> **REQUIRED WORK**:
Would you print the material exactly, starting at its first line and ending at the line holding "has_console w = true →"?

> **LISTED ENTRIES**:
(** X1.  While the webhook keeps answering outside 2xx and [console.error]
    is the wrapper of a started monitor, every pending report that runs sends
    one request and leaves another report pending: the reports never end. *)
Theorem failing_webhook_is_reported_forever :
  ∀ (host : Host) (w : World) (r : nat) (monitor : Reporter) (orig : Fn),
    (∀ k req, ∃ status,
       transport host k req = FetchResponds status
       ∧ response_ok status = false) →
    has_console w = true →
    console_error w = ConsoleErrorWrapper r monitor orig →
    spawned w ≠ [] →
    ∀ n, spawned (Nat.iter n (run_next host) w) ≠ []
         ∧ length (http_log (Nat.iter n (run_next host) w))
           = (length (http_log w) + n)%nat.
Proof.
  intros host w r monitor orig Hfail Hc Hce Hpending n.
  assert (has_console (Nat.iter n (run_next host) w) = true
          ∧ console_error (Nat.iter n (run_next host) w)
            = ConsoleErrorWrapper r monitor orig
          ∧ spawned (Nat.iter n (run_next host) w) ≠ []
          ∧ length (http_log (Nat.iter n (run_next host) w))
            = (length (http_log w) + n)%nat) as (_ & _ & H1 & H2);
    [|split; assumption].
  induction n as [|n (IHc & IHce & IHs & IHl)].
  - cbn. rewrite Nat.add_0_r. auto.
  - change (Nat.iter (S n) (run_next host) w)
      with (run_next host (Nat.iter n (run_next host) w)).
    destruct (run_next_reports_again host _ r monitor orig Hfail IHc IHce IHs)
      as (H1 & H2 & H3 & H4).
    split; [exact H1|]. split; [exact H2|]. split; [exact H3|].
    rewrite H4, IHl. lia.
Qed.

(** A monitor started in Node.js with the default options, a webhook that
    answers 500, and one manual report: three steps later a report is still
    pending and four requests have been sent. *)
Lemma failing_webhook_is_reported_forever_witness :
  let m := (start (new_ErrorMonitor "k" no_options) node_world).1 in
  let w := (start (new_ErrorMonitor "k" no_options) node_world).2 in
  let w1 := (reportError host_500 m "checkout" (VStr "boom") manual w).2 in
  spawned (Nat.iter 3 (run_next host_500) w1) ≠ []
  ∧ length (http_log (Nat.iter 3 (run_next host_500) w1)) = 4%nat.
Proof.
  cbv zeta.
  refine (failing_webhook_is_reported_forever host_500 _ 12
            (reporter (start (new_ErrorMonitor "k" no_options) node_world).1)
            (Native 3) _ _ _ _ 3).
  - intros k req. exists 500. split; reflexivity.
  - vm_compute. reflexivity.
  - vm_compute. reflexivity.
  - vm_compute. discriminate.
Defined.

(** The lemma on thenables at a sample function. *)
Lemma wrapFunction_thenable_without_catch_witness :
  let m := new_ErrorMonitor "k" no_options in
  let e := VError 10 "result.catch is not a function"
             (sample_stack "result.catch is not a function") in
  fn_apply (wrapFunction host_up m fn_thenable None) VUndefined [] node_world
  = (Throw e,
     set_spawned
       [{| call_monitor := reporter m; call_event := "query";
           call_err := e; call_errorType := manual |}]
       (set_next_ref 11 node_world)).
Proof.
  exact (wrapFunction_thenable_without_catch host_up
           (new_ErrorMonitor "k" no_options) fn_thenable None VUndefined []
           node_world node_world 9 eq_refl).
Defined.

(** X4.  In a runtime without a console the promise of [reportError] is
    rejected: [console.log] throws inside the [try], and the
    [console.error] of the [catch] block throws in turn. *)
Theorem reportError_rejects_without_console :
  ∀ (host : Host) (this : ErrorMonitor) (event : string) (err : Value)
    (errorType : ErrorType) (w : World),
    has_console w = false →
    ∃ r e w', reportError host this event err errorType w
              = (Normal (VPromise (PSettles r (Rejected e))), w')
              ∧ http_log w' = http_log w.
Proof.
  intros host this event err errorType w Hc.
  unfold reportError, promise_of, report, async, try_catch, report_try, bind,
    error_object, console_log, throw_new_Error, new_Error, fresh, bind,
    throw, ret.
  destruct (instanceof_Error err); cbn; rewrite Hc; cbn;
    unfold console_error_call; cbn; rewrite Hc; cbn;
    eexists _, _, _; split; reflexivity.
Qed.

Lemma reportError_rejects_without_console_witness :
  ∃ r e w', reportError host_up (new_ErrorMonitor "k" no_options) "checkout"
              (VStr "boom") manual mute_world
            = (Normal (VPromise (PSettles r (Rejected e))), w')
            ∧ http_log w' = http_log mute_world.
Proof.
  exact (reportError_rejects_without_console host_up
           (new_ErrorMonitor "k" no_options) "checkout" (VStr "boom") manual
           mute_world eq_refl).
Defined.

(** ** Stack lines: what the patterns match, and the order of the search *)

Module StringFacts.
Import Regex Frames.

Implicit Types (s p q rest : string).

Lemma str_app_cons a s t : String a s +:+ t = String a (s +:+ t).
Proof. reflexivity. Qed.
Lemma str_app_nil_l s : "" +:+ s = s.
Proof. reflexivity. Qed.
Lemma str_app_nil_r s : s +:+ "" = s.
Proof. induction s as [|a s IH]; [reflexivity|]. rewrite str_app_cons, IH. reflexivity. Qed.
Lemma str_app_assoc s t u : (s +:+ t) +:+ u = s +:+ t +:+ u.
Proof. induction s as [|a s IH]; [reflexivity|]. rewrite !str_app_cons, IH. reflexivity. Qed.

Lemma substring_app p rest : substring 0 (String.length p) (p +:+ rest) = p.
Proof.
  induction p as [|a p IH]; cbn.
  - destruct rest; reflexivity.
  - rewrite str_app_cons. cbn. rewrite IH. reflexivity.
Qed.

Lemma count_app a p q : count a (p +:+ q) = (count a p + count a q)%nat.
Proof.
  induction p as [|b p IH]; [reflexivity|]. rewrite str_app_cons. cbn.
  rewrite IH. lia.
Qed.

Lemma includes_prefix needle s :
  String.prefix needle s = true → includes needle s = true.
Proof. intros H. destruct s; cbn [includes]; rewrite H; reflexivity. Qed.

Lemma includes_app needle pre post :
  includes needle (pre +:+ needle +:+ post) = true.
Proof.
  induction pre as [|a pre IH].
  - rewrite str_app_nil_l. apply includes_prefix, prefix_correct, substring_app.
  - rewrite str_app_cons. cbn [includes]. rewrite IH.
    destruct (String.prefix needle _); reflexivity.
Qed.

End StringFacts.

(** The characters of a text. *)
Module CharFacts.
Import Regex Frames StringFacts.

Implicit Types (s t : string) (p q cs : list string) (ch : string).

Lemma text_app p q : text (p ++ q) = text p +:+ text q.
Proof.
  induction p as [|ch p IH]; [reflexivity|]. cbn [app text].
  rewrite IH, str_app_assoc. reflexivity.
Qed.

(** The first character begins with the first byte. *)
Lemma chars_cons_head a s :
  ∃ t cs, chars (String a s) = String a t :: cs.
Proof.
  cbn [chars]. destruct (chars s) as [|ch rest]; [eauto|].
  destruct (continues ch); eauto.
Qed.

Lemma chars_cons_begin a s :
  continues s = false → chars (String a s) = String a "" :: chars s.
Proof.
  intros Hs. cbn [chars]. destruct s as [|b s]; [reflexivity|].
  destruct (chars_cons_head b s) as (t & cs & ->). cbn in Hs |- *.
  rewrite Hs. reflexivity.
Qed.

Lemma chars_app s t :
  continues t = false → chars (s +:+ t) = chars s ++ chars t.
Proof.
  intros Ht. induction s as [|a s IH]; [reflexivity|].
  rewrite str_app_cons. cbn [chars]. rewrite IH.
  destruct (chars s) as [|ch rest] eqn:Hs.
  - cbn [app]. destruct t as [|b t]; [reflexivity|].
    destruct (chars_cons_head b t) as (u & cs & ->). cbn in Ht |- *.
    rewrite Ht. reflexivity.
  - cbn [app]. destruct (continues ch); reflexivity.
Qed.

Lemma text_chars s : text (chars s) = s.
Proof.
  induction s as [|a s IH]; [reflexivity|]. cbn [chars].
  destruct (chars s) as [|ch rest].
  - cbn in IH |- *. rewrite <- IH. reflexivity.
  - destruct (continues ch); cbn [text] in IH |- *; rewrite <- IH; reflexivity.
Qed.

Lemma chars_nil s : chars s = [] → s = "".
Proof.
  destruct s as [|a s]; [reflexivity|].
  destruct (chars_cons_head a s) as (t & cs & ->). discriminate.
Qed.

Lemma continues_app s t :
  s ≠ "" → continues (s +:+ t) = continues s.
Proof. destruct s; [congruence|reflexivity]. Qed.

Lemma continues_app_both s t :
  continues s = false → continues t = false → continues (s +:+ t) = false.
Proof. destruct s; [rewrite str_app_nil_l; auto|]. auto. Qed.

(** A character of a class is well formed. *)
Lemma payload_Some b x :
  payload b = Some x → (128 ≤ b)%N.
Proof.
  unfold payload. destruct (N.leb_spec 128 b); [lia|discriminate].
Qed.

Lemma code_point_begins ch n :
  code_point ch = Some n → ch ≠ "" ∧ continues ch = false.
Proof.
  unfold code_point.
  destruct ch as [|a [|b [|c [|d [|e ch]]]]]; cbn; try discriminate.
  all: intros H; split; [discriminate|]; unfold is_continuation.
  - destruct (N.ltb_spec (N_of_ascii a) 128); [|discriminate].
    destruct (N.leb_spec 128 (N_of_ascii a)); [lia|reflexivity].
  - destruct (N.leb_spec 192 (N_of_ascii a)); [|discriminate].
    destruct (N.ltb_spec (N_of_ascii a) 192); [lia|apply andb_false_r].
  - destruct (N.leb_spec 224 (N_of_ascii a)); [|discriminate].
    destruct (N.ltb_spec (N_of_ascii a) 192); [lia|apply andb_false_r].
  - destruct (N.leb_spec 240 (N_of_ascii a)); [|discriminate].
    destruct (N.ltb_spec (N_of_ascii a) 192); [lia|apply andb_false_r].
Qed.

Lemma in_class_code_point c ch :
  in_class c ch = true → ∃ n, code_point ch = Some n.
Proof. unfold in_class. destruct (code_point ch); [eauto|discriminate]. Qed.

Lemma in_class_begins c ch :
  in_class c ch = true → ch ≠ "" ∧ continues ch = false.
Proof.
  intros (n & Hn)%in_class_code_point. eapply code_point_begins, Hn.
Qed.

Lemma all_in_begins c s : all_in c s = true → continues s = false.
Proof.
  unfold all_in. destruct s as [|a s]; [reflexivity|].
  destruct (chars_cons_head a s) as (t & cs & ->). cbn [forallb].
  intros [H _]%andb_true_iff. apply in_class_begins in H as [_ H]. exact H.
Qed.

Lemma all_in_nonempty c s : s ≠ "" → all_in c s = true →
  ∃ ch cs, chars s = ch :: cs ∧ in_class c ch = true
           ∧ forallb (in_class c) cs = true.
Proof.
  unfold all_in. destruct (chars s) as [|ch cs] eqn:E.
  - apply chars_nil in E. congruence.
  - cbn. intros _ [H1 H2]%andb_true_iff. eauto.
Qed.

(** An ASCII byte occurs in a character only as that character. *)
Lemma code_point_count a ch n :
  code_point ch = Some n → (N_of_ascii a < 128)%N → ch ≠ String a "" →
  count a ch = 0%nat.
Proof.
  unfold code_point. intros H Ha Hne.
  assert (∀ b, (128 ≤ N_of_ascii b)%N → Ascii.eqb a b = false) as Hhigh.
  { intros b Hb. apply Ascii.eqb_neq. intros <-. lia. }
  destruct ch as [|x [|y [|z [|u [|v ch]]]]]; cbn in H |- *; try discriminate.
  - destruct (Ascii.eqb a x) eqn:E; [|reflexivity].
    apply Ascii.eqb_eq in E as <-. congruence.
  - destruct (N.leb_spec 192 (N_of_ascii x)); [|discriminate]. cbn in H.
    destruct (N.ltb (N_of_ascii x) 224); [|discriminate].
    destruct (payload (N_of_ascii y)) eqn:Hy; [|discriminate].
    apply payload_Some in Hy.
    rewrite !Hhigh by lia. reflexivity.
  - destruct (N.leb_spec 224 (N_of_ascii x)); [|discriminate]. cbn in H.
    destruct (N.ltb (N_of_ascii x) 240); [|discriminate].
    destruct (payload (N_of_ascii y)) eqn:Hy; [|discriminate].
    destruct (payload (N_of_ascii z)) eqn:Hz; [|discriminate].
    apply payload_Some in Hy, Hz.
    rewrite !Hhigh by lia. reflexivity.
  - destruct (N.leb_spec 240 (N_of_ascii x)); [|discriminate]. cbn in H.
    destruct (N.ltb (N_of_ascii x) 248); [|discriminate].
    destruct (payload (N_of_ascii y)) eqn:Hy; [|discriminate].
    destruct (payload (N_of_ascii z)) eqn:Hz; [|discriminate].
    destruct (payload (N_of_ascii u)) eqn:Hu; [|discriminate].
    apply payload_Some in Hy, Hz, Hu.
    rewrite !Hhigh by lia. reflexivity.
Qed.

> **RESPONSE BELOW**:
(** X1.  While the webhook keeps answering outside 2xx and [console.error]
    is the wrapper of a started monitor, every pending report that runs sends
    one request and leaves another report pending: the reports never end. *)
Theorem failing_webhook_is_reported_forever :
  ∀ (host : Host) (w : World) (r : nat) (monitor : Reporter) (orig : Fn),
    (∀ k req, ∃ status,
       transport host k req = FetchResponds status
       ∧ response_ok status = false) →
    has_console w = true →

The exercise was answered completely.